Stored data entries
(* ===== verification/DecisionBoundaries.v ===== *)
(** * Canonical projections of stored decisions

    Models [guard/decision_projection_boundaries.py] and
    [guard/decision_boundaries.py]: rows of the approval queue and receipts are
    read back from an untyped store, and their action fields (the policy
    action, the product decision, the action envelope, the resolution of a
    linked approval request) are projected to one action.

    The theorems: a receipt is projected to an action at least as severe as
    everything it records when its fields disagree, and the projection is
    stable; a linked approval grants [allow] exactly for a consistent pending
    allow or a proper resolution of a request that was neither blocked nor
    confined.  [float_of] is the decoding of floating-point literals. *)

From S2P Require Import Prelude PyStr Sha256 PyVal PyJson ActionLattice RiskSignals ApprovalReuse Decisions DecisionArtifacts.
Local Open Scope Z_scope.
Local Open Scope py_scope.

Module Boundary.
Import Json Signals Reuse Decision Artifacts.

Definition PRODUCT_ACTIONS : list pystr := [$"allow"; $"warn"; $"ask"; $"block"].
Definition DEGRADED_TRUST_DETAIL_REASON : pystr := $"remembered_rule_ignored_degraded_trust".
Definition PACKAGE_REVIEW_CLOUD_REASON_CODES : list pystr :=
  [$"cloud_auth_error"; $"cloud_http_error"; $"cloud_timeout"; $"cloud_validation_error"].
Definition BOUNDARY_ENVELOPE_ACTION_FIELDS : list pystr :=
  [$"action_id"; $"action_type"; $"policy_action"; $"pre_execution_result"; $"observed_policy_action";
   $"actionId"; $"actionType"; $"policyAction"; $"preExecutionResult"; $"observedPolicyAction"].

(** ** The product decision *)

Record CanonicalApprovalDecision := {
  cad_policy_action : GuardAction;
  cad_decision_v2_json : pydict;
  cad_contract_error : option pystr;
}.

(** [normalize_guard_action_result(value, unknown_action="require-reapproval")] *)
Definition normalized (value : pyval) : GuardActionNormalization := normalize_with value require_reapproval.
Definition most_restrictive (actions : list GuardAction) : GuardAction :=
  most_restrictive_guard_action (map pyaction actions) require_reapproval.

(** [dict(value) if isinstance(value, Mapping) else None] *)
Definition as_mapping (value : pyval) : option pydict := match value with PDict kv => Some kv | _ => None end.

Definition unknown_action_bearing_fields (payload : option pydict) (allowed : list pystr) : list pystr :=
  match payload with
  | None => []
  | Some kv => filter (λ key, is_action_bearing_key key && negb (py_in key allowed) = true) (dict_keys kv)
  end.

Definition action_candidates (payload : option pydict) (keys : list pystr) : list GuardAction :=
  match payload with
  | None => []
  | Some kv => map (λ key, gan_action (normalized (dict_get key kv))) keys
  end.

Definition product_action_for_policy (action : GuardAction) : GuardDecisionAction :=
  match action with allow => da_allow | warn => da_warn | block => da_block | _ => da_ask end.
Definition policy_floor_for_product_action (action : pyval) : GuardAction :=
  if is_str action ($"allow") then allow
  else if is_str action ($"warn") then warn
  else if is_str action ($"block") then block
  else require_reapproval.

Definition default_signal (index : Z) : pydict :=
  [($"signal_id", PStr ($"approval-signal:" ++ str_of_int index)); ($"category", PStr ($"policy"));
   ($"severity", PStr ($"info")); ($"confidence", PStr ($"likely"));
   ($"detector", PStr ($"guard.approval-boundary")); ($"title", PStr ($"Guard risk signal"));
   ($"plain_reason", PStr ($"HOL Guard recorded a risk signal for this approval."));
   ($"technical_detail", PNone); ($"evidence_ref", PNone); ($"redaction_level", PStr ($"summary"));
   ($"false_positive_hint", PNone); ($"advisory_id", PNone)].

Problem statement → Count every line of the data above where "projected" appears, and give the total only.

Answer for this exercise → 2